Shipments of commodities and raw materials such as grains, iron ore, coal etc. are excellent leading indicators of the future global economic growth.
After all, no one books a cargo ship unless there is a firm order at the other end.
So it is of great interest to note that the index that tracks the dry bulk cargo demand and rates has turned up after posting a low in August. The Baltic Dry Index is up 73% since August 8, 2011.
Global Economic Conditions Left The Dry Bulk Shipping Stocks Scrapping The Bottom
Consider Excel Maritime Carriers (EXM) stock that peaked out at $77/share in Oct 2007 and is now trading at $3 and change per share. Or Genco Shipping (GNK) that has posted a decline of 88% from $75/share in May 2008 to $8.76/share recently.
These stocks have been decimated by the worldwide economic malaise that reduced demand for the commodities as well as the glut of new ships coming on the market.
With the new ship construction taking as much as two years, shippers who ordered new builds to increase their capacity during the peak demand years have been receiving the delivery of their ships in the last year or so.
Since the demand is no longer there, this has resulted in over capacity of ships resulting in declining charter rates.
Economic Activity Picking Up
The recent increase in the BDI shows that the economic activity around the world is showing signs of picking up. Time will tell if this uptick is sustained. It should be noted however that increase in shipping not only indicates improving demand, but it also indicates that letters of credit are getting easier to come by.
If this trend continues, the profits in the dry bulk sector will improve handsomely as any demand improvement (or reduction) has a magnified impact on the shipping rates, given that capacity cannot be added or reduced quickly in the short term.

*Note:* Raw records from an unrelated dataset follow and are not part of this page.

(* ===== verification/RowSetLists.v ===== *)
(** * RowSet: lists and merge sort

    Lists of entries as sequences of addresses and values; merging two sorted
    lists in place; and the sort by forty buckets, which reaches its last bucket
    only for 2^39 elements. *)
From S2P Require Import Prelude RowSet.
From stdpp Require Import gmap sorting.
Local Open Scope Z_scope.

Abbreviation node := (addr * Z)%type.

(** ** Lists of nodes *)

(** [l'] has some of the nodes of [l] and all their values. *)
Definition derived (l l' : list node) : Prop := (∃ d, l' ++ d ≡ₚ l) ∧ ∀ x, x ∈ l'.*2 ↔ x ∈ l.*2.

(** Strictly ascending values. *)
Definition ascending (l : list node) : Prop := StronglySorted Z.lt l.*2.

Section derived.
Implicit Types (l d : list node).

Lemma derived_perm l l' : l ≡ₚ l' → derived l l'.
Proof. intros H. split; [exists []; by rewrite app_nil_r|]. intros x. by rewrite H. Qed.

Lemma derived_refl l : derived l l.
Proof. by apply derived_perm. Qed.

Lemma derived_trans l1 l2 l3 : derived l1 l2 → derived l2 l3 → derived l1 l3.
Proof.
  intros [[d1 H1] V1] [[d2 H2] V2]. split; [|by intros x; rewrite V2].
  exists (d2 ++ d1). by rewrite app_assoc, H2.
Qed.

Lemma derived_app l1 l1' l2 l2' : derived l1 l1' → derived l2 l2' → derived (l1 ++ l2) (l1' ++ l2').
Proof.
  intros [[d1 H1] V1] [[d2 H2] V2]. split.
  - exists (d1 ++ d2). rewrite <-H1, <-H2. rewrite <-!app_assoc. f_equiv. rewrite !app_assoc. f_equiv. apply Permutation_app_comm.
  - intros x. by rewrite !fmap_app, !elem_of_app, V1, V2.
Qed.

Lemma derived_NoDup l l' : derived l l' → NoDup l.*1 → NoDup l'.*1.
Proof. intros [[d H] _]. rewrite <-H, fmap_app. by intros (? & _)%NoDup_app. Qed.

Lemma derived_addr l l' a : derived l l' → a ∈ l'.*1 → a ∈ l.*1.
Proof. intros [[d H] _] Ha. rewrite <-H, fmap_app. set_solver. Qed.

Lemma derived_length l l' : derived l l' → (length l' ≤ length l)%nat.
Proof. intros [[d H] _]. rewrite <-H, length_app. lia. Qed.

#[global] Instance derived_proper : Proper ((≡ₚ) ==> (≡ₚ) ==> iff) derived.
Proof.
  intros l1 l2 H12 l3 l4 H34. unfold derived. split; intros [[d H] V]; (split; [exists d|intros x]).
  - by rewrite <-H34, H.
  - by rewrite <-H34, <-H12.
  - by rewrite H34, H.
  - by rewrite H34, H12.
Qed.
End derived.

(** ** Segments *)

Section segments.
Implicit Types (h : heap) (p q : pointer) (l : list node) (a : addr).

(** The entries of [l] are linked from [p] to [q]. *)
Fixpoint lseg h p l q : Prop :=
  match l with
  | [] => p = q
  | (a, x) :: l => p = Some a ∧ ∃ left next, h !! a = Some (mkEntry (Some x) (Some next) left) ∧ lseg h next l q
  end.

(** The memory changed at the given addresses only. *)
Definition same_outside h h' (la : list addr) : Prop := ∀ a, a ∉ la → h' !! a = h !! a.

Lemma same_outside_refl h la : same_outside h h la.
Proof. done. Qed.

Lemma same_outside_trans h h1 h2 la la' :
  same_outside h h1 la → same_outside h1 h2 la' → same_outside h h2 (la ++ la').
Proof. intros H1 H2 a Ha. rewrite H2, H1; [done|set_solver..]. Qed.

Lemma same_outside_mono h h' la la' : same_outside h h' la → (∀ a, a ∈ la → a ∈ la') → same_outside h h' la'.
Proof. intros H Hsub a Ha. apply H. set_solver. Qed.

Lemma lseg_frame h h' p l q : lseg h p l q → (∀ a, a ∈ l.*1 → h' !! a = h !! a) → lseg h' p l q.
Proof.
  revert p. induction l as [|[a x] l IH]; intros p; [done|]. intros (-> & left & next & Ha & Hl) Hsame.
  split; [done|]. exists left, next. rewrite Hsame by (csimpl; set_solver). split; [done|]. apply IH; [done|].
  intros b Hb. apply Hsame. csimpl. set_solver.
Qed.

Lemma lseg_outside h h' la p l q : lseg h p l q → same_outside h h' la → (∀ a, a ∈ l.*1 → a ∉ la) → lseg h' p l q.
Proof. intros Hl Hs Hd. apply (lseg_frame h); [done|]. intros a Ha. by apply Hs, Hd. Qed.

Lemma lseg_app h p l1 l2 q : lseg h p (l1 ++ l2) q ↔ ∃ m, lseg h p l1 m ∧ lseg h m l2 q.
Proof.
  revert p. induction l1 as [|[a x] l1 IH]; intros p; cbn [app lseg].
  - split; [by exists p|by intros (m & -> & ?)].
  - setoid_rewrite IH. split.
    + intros (-> & left & next & Ha & m & ? & ?). exists m. split; [|done]. split; [done|]. by exists left, next.
    + intros (m & (-> & left & next & Ha & ?) & ?). split; [done|]. exists left, next. split; [done|]. by exists m.
Qed.

Lemma lseg_null h p l : lseg h p l None → p = None ↔ l = [].
Proof. destruct l as [|[a x] l]; [done|]. by intros (-> & _). Qed.

Lemma lseg_dom h p l q a : lseg h p l q → a ∈ l.*1 → is_Some (h !! a).
Proof.
  revert p. induction l as [|[b x] l IH]; intros p; csimpl; [set_solver|].
  intros (-> & left & next & Hb & Hl) [->|Ha]%elem_of_cons; [by eexists|by eapply IH].
Qed.

Lemma NoDup_size {A} (m : gmap addr A) (la : list addr) :
  NoDup la → (∀ a, a ∈ la → is_Some (m !! a)) → (length la ≤ size m)%nat.
Proof.
  intros Hnd Hin. rewrite <-size_dom, <-(size_list_to_set (C := gset addr) la) by done.
  apply subseteq_size. intros a Ha%elem_of_list_to_set. apply elem_of_dom, Hin, Ha.
Qed.

Lemma lseg_size h p l q : lseg h p l q → NoDup l.*1 → (length l ≤ size h)%nat.
Proof.
  intros Hl Hnd. rewrite <-(length_fmap fst). apply NoDup_size; [done|]. intros a Ha. by eapply lseg_dom.
Qed.

(** Redirecting the last entry of a segment. *)
Lemma lseg_set_last h p l a x q q' :
  lseg h p (l ++ [(a, x)]) q → a ∉ l.*1 →
  ∃ h', set_right h (Some a) q' = Some h' ∧ lseg h' p (l ++ [(a, x)]) q' ∧ same_outside h h' [a].
Proof.
  intros (m & Hl & (-> & left & next & Ha & _))%lseg_app Hnot. unfold set_right. cbn [mbind option_bind].
  rewrite Ha. cbn [mbind option_bind v pLeft]. eexists. split; [done|]. split.
  - apply lseg_app. exists (Some a). split.
    + apply (lseg_frame h); [done|]. intros b Hb. apply lookup_insert_ne. set_solver.
    + split; [done|]. eexists _, _. split; [apply lookup_insert_eq|done].
  - intros b Hb. apply lookup_insert_ne. set_solver.
Qed.
End segments.

(** ** Merging *)

Fixpoint merge_lists (la : list node) : list node → list node :=
  match la with
  | [] => λ lb, lb
  | (a, x) :: la' =>
    fix aux (lb : list node) : list node :=
      match lb with
      | [] => la
      | (b, y) :: lb' =>
        if x <=? y then if x <? y then (a, x) :: merge_lists la' lb else merge_lists la' lb
        else (b, y) :: aux lb'
      end
  end.

Section merge.
Implicit Types (h : heap) (p q : pointer) (l la lb d : list node) (a : addr).

Lemma merge_lists_cons a x la b y lb :
  merge_lists ((a, x) :: la) ((b, y) :: lb) =
    if x <=? y then if x <? y then (a, x) :: merge_lists la ((b, y) :: lb) else merge_lists la ((b, y) :: lb)
    else (b, y) :: merge_lists ((a, x) :: la) lb.
Proof. reflexivity. Qed.

Lemma merge_lists_nil_r la : merge_lists la [] = la.
Proof. by destruct la as [|[a x] la]. Qed.

Lemma merge_lists_derived la lb : derived (la ++ lb) (merge_lists la lb).
Proof.
  revert lb. induction la as [|[a x] la IH]; intros lb; [apply derived_refl|].
  induction lb as [|[b y] lb IHb]; [rewrite merge_lists_nil_r, app_nil_r; apply derived_refl|].
  rewrite merge_lists_cons. destruct (Z.leb_spec x y); [destruct (Z.ltb_spec x y)|].
  - apply (derived_app [(a, x)] [(a, x)]); [apply derived_refl|apply IH].
  - assert (x = y) as <- by lia. destruct (IH ((b, x) :: lb)) as [[d Hd] Hv]. split.
    + exists ((a, x) :: d). by rewrite <-Permutation_middle, Hd.
    + intros z. rewrite Hv. rewrite !fmap_app, !fmap_cons, !elem_of_app. csimpl. set_solver.
  - rewrite <-Permutation_middle. apply (derived_app [(b, y)] [(b, y)]); [apply derived_refl|apply IHb].
Qed.

Lemma merge_lists_ascending la lb : ascending la → ascending lb → ascending (merge_lists la lb).
Proof.
  unfold ascending. revert lb. induction la as [|[a x] la IH]; intros lb Ha Hb; [done|].
  induction lb as [|[b y] lb IHb]; [by rewrite merge_lists_nil_r|].
  rewrite merge_lists_cons. csimpl in *. apply StronglySorted_inv in Ha as [Ha Hxa]. apply StronglySorted_inv in Hb as [Hb Hyb].
  assert (∀ z l, (∀ w, w ∈ l.*2 → z < w) → Forall (Z.lt z) l.*2) as Hall by (intros z l H; by apply Forall_forall).
  rewrite Forall_forall in Hxa, Hyb.
  destruct (Z.leb_spec x y); [destruct (Z.ltb_spec x y)|].
  - csimpl. constructor; [apply IH; [done|by constructor; [|apply Forall_forall]]|]. apply Hall. intros w Hw.
    apply (merge_lists_derived la ((b, y) :: lb)) in Hw. rewrite fmap_app, elem_of_app in Hw. csimpl in Hw.
    destruct Hw as [Hw|[->|Hw]%elem_of_cons]; [by apply Hxa|done|]. specialize (Hyb w Hw). lia.
  - apply IH; [done|]. by constructor; [|apply Forall_forall].
  - csimpl. constructor; [by apply IHb|]. apply Hall. intros w Hw.
    apply (merge_lists_derived ((a, x) :: la) lb) in Hw. rewrite fmap_app, elem_of_app in Hw. csimpl in Hw.
    destruct Hw as [[->|Hw]%elem_of_cons|Hw]; [lia|specialize (Hxa w Hw); lia|by apply Hyb].
Qed.

(** *** In place *)

(** The list built so far: its last entry, whose link is not set yet, is the
    tail. *)
Definition tail_at h (head pTail : pointer) d : Prop :=
  match last d with
  | None => head = None ∧ pTail = None
  | Some (a, _) => pTail = Some a ∧ ∃ q, lseg h head d q
  end.

Lemma append_tail_spec h head pTail d p :
  tail_at h head pTail d → NoDup d.*1 →
  ∃ h' head', append_tail h head pTail p = Some (h', head') ∧ lseg h' head' d p ∧ same_outside h h' d.*1.
Proof.
  unfold tail_at. destruct d as [|n d _] using rev_ind; cbn [last].
  - intros [-> ->] _. by exists h, p.
  - rewrite last_snoc. destruct n as [a x]. intros (-> & q & Hq) Hnd.
    rewrite fmap_app in Hnd. apply NoDup_app in Hnd as (_ & Hd & _).
    destruct (lseg_set_last h head d a x q p Hq) as (h' & Hset & Hl & Hs).
    { intros Ha. apply (Hd a Ha). csimpl. set_solver. }
    cbn [append_tail]. rewrite Hset. cbn [mbind option_bind]. exists h', head. split; [done|]. split; [done|].
    eapply same_outside_mono; [done|]. intros b. rewrite fmap_app. csimpl. set_solver.
Qed.

(** Linking a whole list to the tail. *)
Lemma merge_finish h head pTail d p l :
  tail_at h head pTail d → lseg h p l None → NoDup (d ++ l).*1 →
  ∃ h' head', append_tail h head pTail p = Some (h', head') ∧ lseg h' head' (d ++ l) None ∧ same_outside h h' d.*1.
Proof.
  rewrite fmap_app. intros Ht Hl (Hd & Hdis & _)%NoDup_app.
  destruct (append_tail_spec h head pTail d p Ht Hd) as (h' & head' & -> & Hl' & Hs). exists h', head'.
  split; [done|]. split; [|done]. apply lseg_app. exists p. split; [done|].
  eapply lseg_outside; [done..|]. intros c Hc Hcd. by apply (Hdis c).
Qed.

Shipping Glut Still Remains
Industry reports suggest that the dry bulk fleet will grow 13% this year while the demand for commodities will only rise 5% – 8%. New merchant ships on order are approximately 30-45% of the existing capacity. This suggests that the overcapacity in this industry will continue to be a problem.
Quite a few of the shippers have resorted to scrapping their vessels as soon as they are delivered to cut their losses, keeping the ship breaking yards in Asia quite busy. However, most estimates suggest that the shipping glut will be worked through by 2013.
As the economic activity picks up, it will reduce some of the oversupply of ships as more idle ships are put in use. Still, with the valuations of some of these shipping companies so low in the market, it is worthwhile to consider these stocks for a purchase if the investor is able to patiently wait a few years for his rewards. Genco Shipping, for example, trades at otherworldly 0.26 Price/Book.
Book values on these companies’s balance sheet are not reflective of the current market value of their shipping assets. However, unless the shipping company is under duress or otherwise has weak capital structure, it is just a matter of time before the market value catches up to the value of the assets. It pays to look long term when analysing shipping stocks at the bottom of their cycles.